• [Task statement] Would you please copy every line of the material that follows, exactly as it reads?

• [Data supplied]
(* ===== verification/Util.v ===== *)
(** * Helpers shared by the controllers (controllers/util/util.go)

    Conditions, templates in a directory, config maps, certificates, host
    names of services and routes, supported versions, and the transformers
    that label the objects of a manifest. *)

From stdpp Require Import base gmap strings list pretty.
From Stdlib Require Import ZArith.
From S2P Require Import Prelude GoStd GoJson KubeTypes ApiTypes Data Platform Config.

(** the empty condition when there is none of the type *)
Definition GetConditionByType (condType : string) (conditions : list Condition) : Condition :=
  default zero_Condition (List.find (fun c => bool_decide (c_Type c = condType)) conditions).

Definition GetDeploymentCondition (conds : list DeploymentCondition) (condType : string) :
    option DeploymentCondition :=
  List.find (fun c => bool_decide (dc_Type c = condType)) conds.

Definition BoolPointer (b : bool) : option bool := Some b.

(** Both type assertions look at one error only, not along the chain. *)
Definition IsX509UnknownAuthorityError (err : error) : bool :=
  match err with
  | ErrURL _ (ErrX509UnknownAuthority _) => true
  | _ => false
  end.

Definition GetConfigMapValue (cfgKey : string) (cfgMap : ConfigMap) : string :=
  match cm_Data cfgMap !! cfgKey with Some v => v | None => "" end.

(** [for _, supportedVersion := range ...] of both version tests *)
Definition supported (version : string) : bool :=
  existsb (fun v => bool_decide (version = v)) GetSupportedDSPAVersions.

Definition DSPAWithSupportedDSPVersion (d : DataSciencePipelinesApplication) : bool :=
  supported (spec_DSPVersion (dspa_Spec d)).

Definition HasSupportedDSPVersionLabel (labels : gmap string string) : bool :=
  match labels !! DSPVersionk8sLabel with
  | None => false
  | Some version => supported version
  end.

Section Util.
  Context {P : Platform}.

Definition GetTemplatesInDir (templatesDirectory componentSubdirectory : string) : M (list string) :=
  files ← io (CReadDir (templatesDirectory +:+ componentSubdirectory))
             (read_dir (templatesDirectory +:+ componentSubdirectory));
  mret ((fun f => path_Join componentSubdirectory f.1) <$> List.filter (fun f => negb f.2) files).

Definition GetConfigMap (cfgName ns : string) : M ConfigMap :=
  io (CGet "ConfigMap" (NN ns cfgName)) (get_configmap (NN ns cfgName)).

(** in the order in which the map is visited *)
Definition GetConfigMapValues (cfgMap : ConfigMap) : M (list string) :=
  entries ← draw (map_order (cm_Data cfgMap));
  mret entries.*2.

Definition GetSystemCerts : M string :=
  e ← ask (getenv DefaultSystemSSLCertFile);
  let sslCertFile := if bool_decide (e = "") then DefaultSystemSSLCertFilePath else e in
  io (CReadFile sslCertFile) (read_file sslCertFile).

(** An object that may be missing: [None] when it is. *)
Definition if_available {A} (get : M A) : M (option A) :=
  r ← try get;
  match r with
  | inl a => mret (Some a)
  | inr e => if IsNotFound e then mret None else fail e
  end.

Definition GetServiceIfAvailable (svcName ns : string) : M (option Service) :=
  if_available (io (CGet "Service" (NN ns svcName)) (get_service (NN ns svcName))).

Definition GetRouteIfAvailable (routeName ns : string) : M (option Route) :=
  if_available (io (CGet "Route" (NN ns routeName)) (get_route (NN ns routeName))).

(** The loop over the ports: the last port, or the first secured one. *)
Fixpoint pick_port (ports : list Z) (servicePort : string) : string * string :=
  match ports with
  | [] => (servicePort, "http")
  | p :: ps =>
      let servicePort := fmt_d p in
      if bool_decide (servicePort = "8443") || bool_decide (servicePort = "443")
      then (servicePort, "https") else pick_port ps servicePort
  end.

Definition GetServiceHostname (svcName ns : string) : M string :=
  service ← GetServiceIfAvailable svcName ns;
  mret (match service with
        | None => ""
        | Some service =>
            let '(servicePort, scheme) := pick_port (svc_Ports service) "" in
            scheme +:+ "://" +:+ svc_Name service +:+ "." +:+ svc_Namespace service
              +:+ ".svc.cluster.local:" +:+ servicePort
        end).

Definition GetRouteHostname (routeName ns : string) : M string :=
  route ← GetRouteIfAvailable routeName ns;
  mret (match route with
        | None => ""
        | Some route => (if route_TLS route then "https" else "http") +:+ "://" +:+ route_Host route
        end).

Definition GetSecret (secretName ns : string) : M Secret :=
  io (CGet "Secret" (NN ns secretName)) (get_secret (NN ns secretName)).

(** ** Transformers *)

Definition AddLabelTransformer (labelKey labelValue : string) (o : Unstructured) : Unstructured + error :=
  inl (u_set_labels (<[labelKey := labelValue]> (u_labels o)) o).

Definition pod_labels_path : list string := ["spec"; "template"; "metadata"; "labels"].

Definition AddDeploymentPodLabelTransformer (labelKey labelValue : string) (o : Unstructured) :
    Unstructured + error :=
  if bool_decide (u_kind o = "Deployment") then
    match u_nested pod_labels_path o with
    | inr e => inr e
    | inl found =>
        let podLabels := <[labelKey := labelValue]> (default ∅ found) in
        match u_set_nested podLabels pod_labels_path o with
        | inr e => inr (ErrWrap "failed to set pod labels: " e "")
        | inl o' => inl o'
        end
    end
  else inl o.
End Util.

(** ** Lemmas *)

Lemma supported_spec v : supported v = true <-> v = DSPV2VersionString.
Proof.
  unfold supported, GetSupportedDSPAVersions, SupportedDSPVersions. simpl.
  rewrite orb_false_r. apply bool_decide_eq_true.
Qed.

(** The first secured port if there is one, else the last port. *)
Definition secured (p : Z) : bool := bool_decide (p = 8443%Z) || bool_decide (p = 443%Z).

Lemma fmt_d_inj p q : fmt_d p = fmt_d q -> p = q.
Proof. apply (inj pretty). Qed.

Lemma pick_port_spec ports d :
  pick_port ports d =
    match List.find secured ports with
    | Some p => (fmt_d p, "https"%string)
    | None => (from_option fmt_d d (last ports), "http"%string)
    end.
Proof.
  revert d. induction ports as [|p ps IH]; intros d; [done|]. cbn [pick_port List.find].
  assert (bool_decide (fmt_d p = "8443") || bool_decide (fmt_d p = "443") = secured p) as ->.
  { unfold secured. f_equal; apply bool_decide_ext.
    - split; [intros H; apply fmt_d_inj; exact H|by intros ->].
    - split; [intros H; apply fmt_d_inj; exact H|by intros ->]. }
  destruct (secured p); [done|]. rewrite IH. destruct (List.find secured ps); [done|].
  destruct ps; [done|]. rewrite last_cons_cons. destruct (last (z :: ps)) eqn:Hl; [done|].
  by apply last_None in Hl.
Qed.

• [Response for this exercise]
(* ===== verification/Util.v ===== *)
(** * Helpers shared by the controllers (controllers/util/util.go)

    Conditions, templates in a directory, config maps, certificates, host
    names of services and routes, supported versions, and the transformers
    that label the objects of a manifest. *)

From stdpp Require Import base gmap strings list pretty.
From Stdlib Require Import ZArith.
From S2P Require Import Prelude GoStd GoJson KubeTypes ApiTypes Data Platform Config.

(** the empty condition when there is none of the type *)
Definition GetConditionByType (condType : string) (conditions : list Condition) : Condition :=
  default zero_Condition (List.find (fun c => bool_decide (c_Type c = condType)) conditions).

Definition GetDeploymentCondition (conds : list DeploymentCondition) (condType : string) :
    option DeploymentCondition :=
  List.find (fun c => bool_decide (dc_Type c = condType)) conds.

Definition BoolPointer (b : bool) : option bool := Some b.

(** Both type assertions look at one error only, not along the chain. *)
Definition IsX509UnknownAuthorityError (err : error) : bool :=
  match err with
  | ErrURL _ (ErrX509UnknownAuthority _) => true
  | _ => false
  end.

Definition GetConfigMapValue (cfgKey : string) (cfgMap : ConfigMap) : string :=
  match cm_Data cfgMap !! cfgKey with Some v => v | None => "" end.

(** [for _, supportedVersion := range ...] of both version tests *)
Definition supported (version : string) : bool :=
  existsb (fun v => bool_decide (version = v)) GetSupportedDSPAVersions.

Definition DSPAWithSupportedDSPVersion (d : DataSciencePipelinesApplication) : bool :=
  supported (spec_DSPVersion (dspa_Spec d)).

Definition HasSupportedDSPVersionLabel (labels : gmap string string) : bool :=
  match labels !! DSPVersionk8sLabel with
  | None => false
  | Some version => supported version
  end.

Section Util.
  Context {P : Platform}.

Definition GetTemplatesInDir (templatesDirectory componentSubdirectory : string) : M (list string) :=
  files ← io (CReadDir (templatesDirectory +:+ componentSubdirectory))
             (read_dir (templatesDirectory +:+ componentSubdirectory));
  mret ((fun f => path_Join componentSubdirectory f.1) <$> List.filter (fun f => negb f.2) files).

Definition GetConfigMap (cfgName ns : string) : M ConfigMap :=
  io (CGet "ConfigMap" (NN ns cfgName)) (get_configmap (NN ns cfgName)).

(** in the order in which the map is visited *)
Definition GetConfigMapValues (cfgMap : ConfigMap) : M (list string) :=
  entries ← draw (map_order (cm_Data cfgMap));
  mret entries.*2.

Definition GetSystemCerts : M string :=
  e ← ask (getenv DefaultSystemSSLCertFile);
  let sslCertFile := if bool_decide (e = "") then DefaultSystemSSLCertFilePath else e in
  io (CReadFile sslCertFile) (read_file sslCertFile).

(** An object that may be missing: [None] when it is. *)
Definition if_available {A} (get : M A) : M (option A) :=
  r ← try get;
  match r with
  | inl a => mret (Some a)
  | inr e => if IsNotFound e then mret None else fail e
  end.

Definition GetServiceIfAvailable (svcName ns : string) : M (option Service) :=
  if_available (io (CGet "Service" (NN ns svcName)) (get_service (NN ns svcName))).

Definition GetRouteIfAvailable (routeName ns : string) : M (option Route) :=
  if_available (io (CGet "Route" (NN ns routeName)) (get_route (NN ns routeName))).

(** The loop over the ports: the last port, or the first secured one. *)
Fixpoint pick_port (ports : list Z) (servicePort : string) : string * string :=
  match ports with
  | [] => (servicePort, "http")
  | p :: ps =>
      let servicePort := fmt_d p in
      if bool_decide (servicePort = "8443") || bool_decide (servicePort = "443")
      then (servicePort, "https") else pick_port ps servicePort
  end.

Definition GetServiceHostname (svcName ns : string) : M string :=
  service ← GetServiceIfAvailable svcName ns;
  mret (match service with
        | None => ""
        | Some service =>
            let '(servicePort, scheme) := pick_port (svc_Ports service) "" in
            scheme +:+ "://" +:+ svc_Name service +:+ "." +:+ svc_Namespace service
              +:+ ".svc.cluster.local:" +:+ servicePort
        end).

Definition GetRouteHostname (routeName ns : string) : M string :=
  route ← GetRouteIfAvailable routeName ns;
  mret (match route with
        | None => ""
        | Some route => (if route_TLS route then "https" else "http") +:+ "://" +:+ route_Host route
        end).

Definition GetSecret (secretName ns : string) : M Secret :=
  io (CGet "Secret" (NN ns secretName)) (get_secret (NN ns secretName)).

(** ** Transformers *)

Definition AddLabelTransformer (labelKey labelValue : string) (o : Unstructured) : Unstructured + error :=
  inl (u_set_labels (<[labelKey := labelValue]> (u_labels o)) o).

Definition pod_labels_path : list string := ["spec"; "template"; "metadata"; "labels"].

Definition AddDeploymentPodLabelTransformer (labelKey labelValue : string) (o : Unstructured) :
    Unstructured + error :=
  if bool_decide (u_kind o = "Deployment") then
    match u_nested pod_labels_path o with
    | inr e => inr e
    | inl found =>
        let podLabels := <[labelKey := labelValue]> (default ∅ found) in
        match u_set_nested podLabels pod_labels_path o with
        | inr e => inr (ErrWrap "failed to set pod labels: " e "")
        | inl o' => inl o'
        end
    end
  else inl o.
End Util.

(** ** Lemmas *)

Lemma supported_spec v : supported v = true <-> v = DSPV2VersionString.
Proof.
  unfold supported, GetSupportedDSPAVersions, SupportedDSPVersions. simpl.
  rewrite orb_false_r. apply bool_decide_eq_true.
Qed.

(** The first secured port if there is one, else the last port. *)
Definition secured (p : Z) : bool := bool_decide (p = 8443%Z) || bool_decide (p = 443%Z).

Lemma fmt_d_inj p q : fmt_d p = fmt_d q -> p = q.
Proof. apply (inj pretty). Qed.

Lemma pick_port_spec ports d :
  pick_port ports d =
    match List.find secured ports with
    | Some p => (fmt_d p, "https"%string)
    | None => (from_option fmt_d d (last ports), "http"%string)
    end.
Proof.
  revert d. induction ports as [|p ps IH]; intros d; [done|]. cbn [pick_port List.find].
  assert (bool_decide (fmt_d p = "8443") || bool_decide (fmt_d p = "443") = secured p) as ->.
  { unfold secured. f_equal; apply bool_decide_ext.
    - split; [intros H; apply fmt_d_inj; exact H|by intros ->].
    - split; [intros H; apply fmt_d_inj; exact H|by intros ->]. }
  destruct (secured p); [done|]. rewrite IH. destruct (List.find secured ps); [done|].
  destruct ps; [done|]. rewrite last_cons_cons. destruct (last (z :: ps)) eqn:Hl; [done|].
  by apply last_None in Hl.
Qed.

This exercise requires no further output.